L’administration donne des éclaircissements
Mamerthe Birukundi, administrateur de Ruhororo, assure qu’il n’y a pas de couvre-feu : « Il y a la paix dans notre commune. Seulement, il y a un sérieux problème dans les familles.» Certains hommes sont allés se plaindre que leurs femmes sont devenues ingérables. Après vérification, elle a finalement réalisé que certaines femmes se permettent de rentrer tard la nuit. « Elles oublient leurs devoirs familiaux». Ce qui se manifeste souvent, selon elle, en cas de réception de crédit dans les associations et coopératives. Or, rappelle-t-elle, cet argent devrait contribuer au développement familial. « Il arrive même que des hommes demandent à leurs épouses de rentrer, en vain. Elles avancent qu’elles ont désormais de l’argent pour s’offrir de la bière».
Dépassés, certains hommes optent de rentrer pour s’occuper de leurs enfants. Des accrochages éclatent lorsque ces femmes rentrent plus tard, en état d’ivresse.

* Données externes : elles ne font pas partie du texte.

(** * newton-pipeline: the NYT "Archive Search" ingestion pipeline

    A shallow embedding of [src/data_loader/ingestion.py]:
    [construct_nyt_archive_search_url], [extract_nyt_archive],
    [filter_nyt_archive] and [stage], together with the parts of the
    Python run time they rely on (subscripting, iteration, exceptions,
    [logging.error], [requests.get], [open] in text mode and
    [csv.DictWriter] with the default "excel" dialect and a pipe
    delimiter).

    Python objects are values of one type [value]; a Python [dict] is an
    association list in insertion order, read by its first binding of a
    key.  The effects of the code (log records, HTTP requests, files)
    live in a [world] that is threaded through a small state-and-exception
    monad [M].

    The libraries are modelled as CPython 3.11 and requests 2.27 or later
    behave on a POSIX system: [raise_for_status] raises for the statuses
    400 to 599, a body that is not JSON makes [json()] raise a
    [RequestException], and text mode leaves LF as it is. *)

From Stdlib Require Import ZArith String Ascii List Bool Lia.
From Stdlib Require Import Decimal DecimalString DecimalPos DecimalZ.
From stdpp Require Import gmap strings.
Import ListNotations.

Set Warnings "-register-all,-notation-for-abbreviation".

Local Open Scope string_scope.
Local Open Scope list_scope.

(* ===================================================================== *)
(** ** Python values and exceptions *)
(* ===================================================================== *)

(** The objects that [json] decoding produces, and that the pipeline
    passes around.  Floating point numbers are left out: no operation
    below looks inside a number. *)
Inductive value : Type :=
| VNone
| VBool (b : bool)
| VInt (n : Z)
| VStr (s : string)
| VList (l : list value)
| VDict (d : list (string * value)).

Definition dict : Type := list (string * value).

(** [d.get(k)]: the first binding of [k]. *)
Fixpoint dict_get (d : dict) (k : string) : option value :=
  match d with
  | [] => None
  | (k', v) :: d' => if String.eqb k' k then Some v else dict_get d' k
  end.

(** The keys of a dict, each once, in insertion order. *)
Fixpoint dict_keys (d : dict) : list string :=
  match d with
  | [] => []
  | (k, _) :: d' =>
      k :: List.filter (fun k' => negb (String.eqb k k')) (dict_keys d')
  end.

Inductive request_error : Type :=
| HTTPError | ConnectionError | Timeout | TooManyRedirects
| JSONDecodeError | OtherRequestError.

Inductive os_error : Type :=
| PermissionError | FileNotFoundError | IsADirectoryError | FileTooLarge.
Lemma llmCalls_app (a b : list Event) : llmCalls (a ++ b) = llmCalls a + llmCalls b.
Proof. unfold llmCalls. now rewrite filter_app, length_app. Qed.

Lemma searchCalls_app (a b : list Event) :
  searchCalls (a ++ b) = searchCalls a + searchCalls b.
Proof. unfold searchCalls. now rewrite filter_app, length_app. Qed.

Lemma pregel_calls (fuel : nat) :
  forall n state w final chunks w',
    Running state ->
    pregel (buildResearchGraph env) fuel n state w = ((Ok final, chunks), w') ->
    exists made,
      calls w' = (calls w ++ made)%list
      /\ llmCalls made <= llmBudget n state
      /\ searchCalls made <= searchBudget n state.
Proof.
  induction fuel as [|fuel IH]; intros n state w final chunks w' HR Ep; [discriminate|].
  cbn [pregel edges buildResearchGraph] in Ep.
  destruct (step_calls n w HR)
    as (state1 & chunk1 & w1 & made & Es & C & [(Ee & Hl & Hs)|(n' & Ee & HR' & Hl & Hs)]);
    rewrite Es, Ee in Ep.
  - inversion Ep; subst. exists made. auto.
  - destruct (pregel (buildResearchGraph env) fuel n' state1 w1) as [[r cs] w2] eqn:Ep'.
    inversion Ep; subst.
    destruct (IH _ _ _ _ _ _ HR' Ep') as (made' & C' & Hl' & Hs').
    exists (made ++ made')%list. rewrite C', C, app_assoc.
    split; [reflexivity|]. rewrite llmCalls_app, searchCalls_app. lia.
Qed.

(** X7.  Whatever the query and the collaborators, a run makes at most 8
    calls to the LLM (at most three query enhancements, one relevance filter,
    three analyses, one synthesis) and at most 3 calls to the search tool. *)
Theorem run_calls_bounded (input : string) (w : World W) :
  exists final w' made,
    invoke (buildResearchGraph env) (initialState input) w = (Ok final, w')
    /\ calls w' = (calls w ++ made)%list
    /\ llmCalls made <= 8
    /\ searchCalls made <= 3.
Proof.
  destruct (run_reaches_end input w) as (final & chunks & w' & Ep & Ei & _).
  destruct (pregel_calls _ _ _ (initial_running input) Ep) as (made & C & Hl & Hs).
  exists final, w', made. split; [exact Ei|]. split; [exact C|].
  unfold channelDefaults, initialState in *. cbn [llmBudget searchBudget] in *. fields.
  change (Z.to_nat (3 - 0)) with 3 in *. lia.
Qed.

Mme Birukundi donne l’exemple d’un cas survenu dans la nuit de dimanche 8 novembre. Un homme est rentré d’un bar avec son épouse. « Arrivé à la maison, l’homme a fait demi-tour. A son tour, la femme a pensé que son mari est allé rejoindre une autre femme. Elle est aussi revenue au bar».
Quand l’homme a revu sa femme, raconte-t-elle, il est rentré immédiatement. Tard dans la nuit, la femme est arrivée. Et l’homme a refusé de lui ouvrir la porte tout en demandant à son épouse de loger chez des voisins. « Ivre, la femme n’a pas obtempéré. Elle a catégoriquement refusé. Des querelles, des invectives ont commencé. Et l’homme a failli se suicider. Il s’est blessé au bras avec une machette».
Mme Birukundi mentionne qu’il y a aussi des femmes qui se plaignent comme quoi leurs maris rentrent tous les jours vers 3 h du matin. Et quand ils arrivent à la maison, ils sont épuisés. « Leurs épouses sont ainsi délaissées, battues».
Devant de tels cas, l’administration communale a pensé qu’en fixant l’heure de rentrer, les concernées pourraient se ressaisir. D’après elle, si toutes les femmes ou jeunes filles, rentrent tôt, même ces hommes n’auront pas de raison de rester dans ces bars. Et de préciser que la mesure ne concerne pas les conjoints lorsqu’ils sont ensemble.
Interrogée sur la légalité de cette mesure, elle indique qu’elle a été prise après concertation avec les représentantes des femmes sur toutes les collines. Et de rassurer que des amendes ne sont pas encore fixées : « J’y pense encore. Nous sommes en phase de conseil. Et la situation évolue positivement. »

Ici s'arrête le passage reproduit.